Voice Pitch is Lowered at Random Points During Recording

Starting about a month ago I began experiencing intermittent issues with pitch lowering during a recording. At random points (ranging from ten minutes in, to thirty minutes in) the speaker’s voice will suddenly drop in pitch for the remainder of the recording. Nothing changes on screen when this happens. It sounds almost like a knob is being turned as it happens, but no such thing is actually taking place. The problem now happens every week and I have run out of ideas as to what’s causing this.

I’ve monitored what the sound guy is doing during the recording, and I’ve monitored what I’m doing during it (as the media guy) as well. I run slides at the same time the recording is happening, but the times I’ve switched windows or pulled up another slide have never coincided with any of the pitch drops. After a few weeks of writing down what we’re doing during the recording (down to if an arm is resting against the soundboard or PC) I have come up with nothing. We’ve been using this program for the past three years without any issue. I have read through the FAQ and nothing has been posted about this issue. I also downloaded the new version, and the same thing occurred this last week. I’d really like this to stop.

I am utilizing Audacity version 2.2.2
It is a Toshiba PC using Windows 10 64bit
We’re using a Soundcraft Si Impact soundboard connected to the PC via USB using a Lexicon Alpha

Again, this has been our set up for a number of years. The equipment is well cared for and monitored by the sound guy, who is a professional with a long career in the industry. This isn’t to say we haven’t missed something, but to provide some assurance that we do have some idea what we’re doing haha.
I have attached a sample of the pitch drop from last week’s message. If it matters, this is for Sunday service. Thanks for any help you can provide.

For some reason your audio device is switching from 44100 Hz sample rate to 48000 Hz sample rate.

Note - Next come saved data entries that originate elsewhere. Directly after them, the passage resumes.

(** X9: whatever the likelihoods and priors are called, no name occurs both
    in [chi2_names likes] and in [minuslogprior_names prior], and every
    name in [chi2_names likes] is the chi2 name of a member of [likes]. *)
Theorem names_columns_disjoint (likes prior : list string) (x : string) :
  x ∈ chi2_names likes →
  (x ∉ minuslogprior_names prior) ∧
  ∃ likname : string, likname ∈ likes ∧ x = get_chi2_name likname.
Proof.
  rewrite chi2_names_fmap, minuslogprior_names_fmap.
  intros (likname & -> & Hin)%list_elem_of_fmap. split; [|by exists likname].
  intros (piname & Heq & _)%list_elem_of_fmap. discriminate Heq.
Qed.

Lemma names_columns_disjoint_witness :
  "chi2__lowl" ∈ chi2_names ["lowl"] ∧
  ("chi2__lowl" ∉ minuslogprior_names ["lowl"]) ∧
  ∃ likname : string, likname ∈ ["lowl"] ∧ "chi2__lowl" = get_chi2_name likname.
Proof.
  assert ("chi2__lowl" ∈ chi2_names ["lowl"]) as Hin.
  { apply list_elem_of_singleton. reflexivity. }
  split; [exact Hin|].
  exact (names_columns_disjoint ["lowl"] ["lowl"] "chi2__lowl" Hin).
Defined.

(** ** The label *)

Section OneCharacter.

Variable c : Ascii.ascii.
Implicit Types (s new : string) (a : Ascii.ascii).

Lemma contains_char_cons a s :
  PyStr.contains (String c "") (String a s) =
  bool_decide (c = a) || PyStr.contains (String c "") s.
Proof. simpl. by rewrite andb_true_r. Qed.

Lemma replace_char_cons new a s :
  PyStr.replace (String c "") new (String a s) =
  if bool_decide (c = a)
  then new +:+ PyStr.replace (String c "") new s
  else String a (PyStr.replace (String c "") new s).
Proof. unfold PyStr.replace. simpl. by rewrite andb_true_r. Qed.

Lemma count_char_cons a s :
  PyStr.count (String c "") (String a s) =
  if bool_decide (c = a)
  then S (PyStr.count (String c "") s)
  else PyStr.count (String c "") s.
Proof. unfold PyStr.count. simpl. by rewrite andb_true_r. Qed.

(** Where the character does not occur there is nothing to replace. *)
Lemma replace_char_absent new s :
  PyStr.contains (String c "") s = false → PyStr.replace (String c "") new s = s.
Proof.
  induction s as [|a s IH]; [done|].
  rewrite contains_char_cons, replace_char_cons.
  intros [Ha Hs]%orb_false_iff. rewrite Ha. f_equal. by apply IH.
Qed.

Lemma replace_char_length new s :
  String.length (PyStr.replace (String c "") new s) + PyStr.count (String c "") s =
  String.length s + PyStr.count (String c "") s * String.length new.
Proof.
  induction s as [|a s IH]; [done|].
  rewrite replace_char_cons, count_char_cons.
  destruct (bool_decide (c = a)); [rewrite append_length|];
    cbn [String.length]; lia.
Qed.

End OneCharacter.

Lemma get_chi2_label_body p :
  get_chi2_label p = "\chi^2_\mathrm{" +:+ (label_body p +:+ "}").
Proof. reflexivity. Qed.

Lemma label_body_cons a p :
  label_body (String a p) =
  if bool_decide ("_"%char = a)
  then String "092"%char (String " "%char (label_body p))
  else String a (label_body p).
Proof. unfold label_body. rewrite replace_char_cons. by case_bool_decide. Qed.

Lemma label_body_no_underscore p : PyStr.contains "_" (label_body p) = false.
Proof.
  induction p as [|a p IH]; [done|].
  rewrite label_body_cons. case_bool_decide as Ha.
  - by rewrite !contains_char_cons, IH.
  - rewrite contains_char_cons, IH. by rewrite bool_decide_eq_false_2.
Qed.

Lemma label_body_inj p q :
  PyStr.contains (String "092"%char "") p = false →
  PyStr.contains (String "092"%char "") q = false →
  label_body p = label_body q → p = q.
Proof.
  revert q. induction p as [|a p IH]; intros [|b q].
  - done.
  - intros _ _. rewrite label_body_cons. by case_bool_decide.
  - intros _ _. rewrite label_body_cons. by case_bool_decide.
  - rewrite !contains_char_cons, !label_body_cons.
    intros [Ha Hp]%orb_false_iff [Hb Hq]%orb_false_iff.
    apply bool_decide_eq_false in Ha, Hb.
    repeat case_bool_decide; intros Heq; simplify_eq; try done.
    + f_equal. by apply IH.
    + f_equal. by apply IH.
Qed.

(** X10: in a label, the text between the fixed opening and the closing
    brace has no underscore left, and it is longer than the name by one
    character for every underscore of the name. *)
Theorem get_chi2_label_shape (p : string) :
  ∃ body : string,
    get_chi2_label p = ("\chi^2_\mathrm{" +:+ body) +:+ "}" ∧
    PyStr.contains "_" body = false ∧
    String.length body = String.length p + PyStr.count "_" p ∧
    String.length (get_chi2_label p) = 16 + String.length p + PyStr.count "_" p.
Proof.
  exists (label_body p).
  assert (String.length (label_body p) = String.length p + PyStr.count "_" p) as Hlen.
  { pose proof (replace_char_length "_"%char "\ " p) as H.
    unfold label_body.
    change (String.length "\ ") with 2 in H. lia. }
  split; [reflexivity|]. split; [apply label_body_no_underscore|].
  split; [exact Hlen|].
  rewrite get_chi2_label_body, !append_length, Hlen. cbn [String.length]. lia.
Qed.

(** X11: the label does not tell an underscore from a backslash followed by
    a space: a name and the name with its underscores so replaced have the
    same label, and the names ["a_b"] and ["a\ b"] are an instance. *)
Theorem get_chi2_label_collision (p : string) :
  get_chi2_label (PyStr.replace "_" "\ " p) = get_chi2_label p ∧
  "a_b" ≠ "a\ b" ∧
  get_chi2_label "a_b" = get_chi2_label "a\ b".
Proof.
  split; [|by split].
  rewrite !get_chi2_label_body. fold (label_body p). do 2 f_equal.
  apply replace_char_absent, label_body_no_underscore.
Qed.

(** X12: a name without underscores is put into the label unchanged. *)
Theorem get_chi2_label_plain (p : string) :
  PyStr.contains "_" p = false →
  get_chi2_label p = ("\chi^2_\mathrm{" +:+ p) +:+ "}".
Proof.
  intros Hp. unfold get_chi2_label, str. by rewrite replace_char_absent.
Qed.

Lemma get_chi2_label_plain_witness :
  PyStr.contains "_" "lowl" = false ∧
  get_chi2_label "lowl" = ("\chi^2_\mathrm{" +:+ "lowl") +:+ "}".
Proof.
  split; [reflexivity|]. apply (get_chi2_label_plain "lowl"). reflexivity.
Defined.

(** X13: two names that contain no backslash have the same label only when
    they are the same name. *)
Theorem get_chi2_label_injective (p q : string) :
  PyStr.contains (String "092"%char "") p = false →
  PyStr.contains (String "092"%char "") q = false →
  get_chi2_label p = get_chi2_label q →
  p = q.
Proof.
  intros Hp Hq. rewrite !get_chi2_label_body.
  intros H%append_cancel_l%append_cancel_last. by apply label_body_inj.
Qed.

This is not an Audacity issue (Audacity is a dumb “client” application that accepts whatever it is given by the computer sound system).
Are any other programs running on the computer while you are recording?

Yes, I’m running a program called Easy Worship (Version 6.4.8) at the same time for graphics and lyrics. Could this be throttling it?

It doesn’t seem to be a “throttling” issue, the sample rate appears to switch cleanly from 44100 to 48000.
Here I have split the track at approximately the time of the sample rate change, then changed the sample rate of the latter section to 48000, then mixed down the two parts into this continuous clip:

As you can hear, there is no evidence of the sample rate “drifting”, it’s a clean switch from 44100 to 48000. “Something” must be causing the sample rate to switch (and it’s not Audacity because Audacity can’t do that).

If you use EasyWorship for playing media (audio or video), then it is possible that it could play at 48000 Hz sample rate, and cause the audio device to switch.
DVDs usually use 48000 Hz sample rate, and many videos also do.

One possible workaround is to ensure that EasyWorship and Audacity are using the same sample rate.
It’s easy to set the sample rate in Audacity:

  • For a one-off recording, just set the required sample rate as the “Project Rate” (bottom left corner of the main window) before you start the recording.
  • To set the default sample rate (will be the default Project Rate each time you open Audacity), “Edit menu > Preferences > Quality” then set the “Default Sample Rate”.

Note that the “Project Rate” determines the sample rate of your Exported audio files, which you will probably want to be 44100 unless you are making a DVD. Set the “Project Rate” before you export to the sample rate that you want your exported file to be.

Another (better) workaround would be to use separate computers for EasyWorship and Audacity.

Another good alternative would be to record on a standalone audio recorder (you can still use Audacity for editing).

Alright, I’ll try these things one at a time. Thank you very much for your help.

If you can at least borrow a computer temporarily, you could try running EasyWorship and Audacity on separate machines. If the problem doesn’t happen, then it’s very likely that the cause has been correctly identified.

Experimenting with the settings on this Windows panel may be worth a try …
Windows Sound Speakers Properties Advanced.png

I just want to THANK you for this suggestion. I know this is an old post but it fixed a similar issue I was having and I was about to lose my mind trying to fix it.

Just in case anyone comes across this later:

Using version 3.0, sometimes out of nowhere a single track will playback at regular tempo, but the pitch is transposed. All other tracks played simultaneously at their correct pitch. Also frequent crashing and errors connecting to interface. I tried everything from cutting down disk space, stopping all but essential programs to increase memory availability. Uninstalled and reinstalled, rebooted, reconfigured who knows how many times and then this–going into the sound settings as suggested and wahlah, come to find out it decided to set my interface to 24bit and 44000 hz when in the program it’s set to 48000 and 16 bit. Changed the windows settings and it’s working perfectly now.

Phew! I was worried I was going to have to throw in the towel on a nearly finished project and start fresh with different software. You save my life Trebor!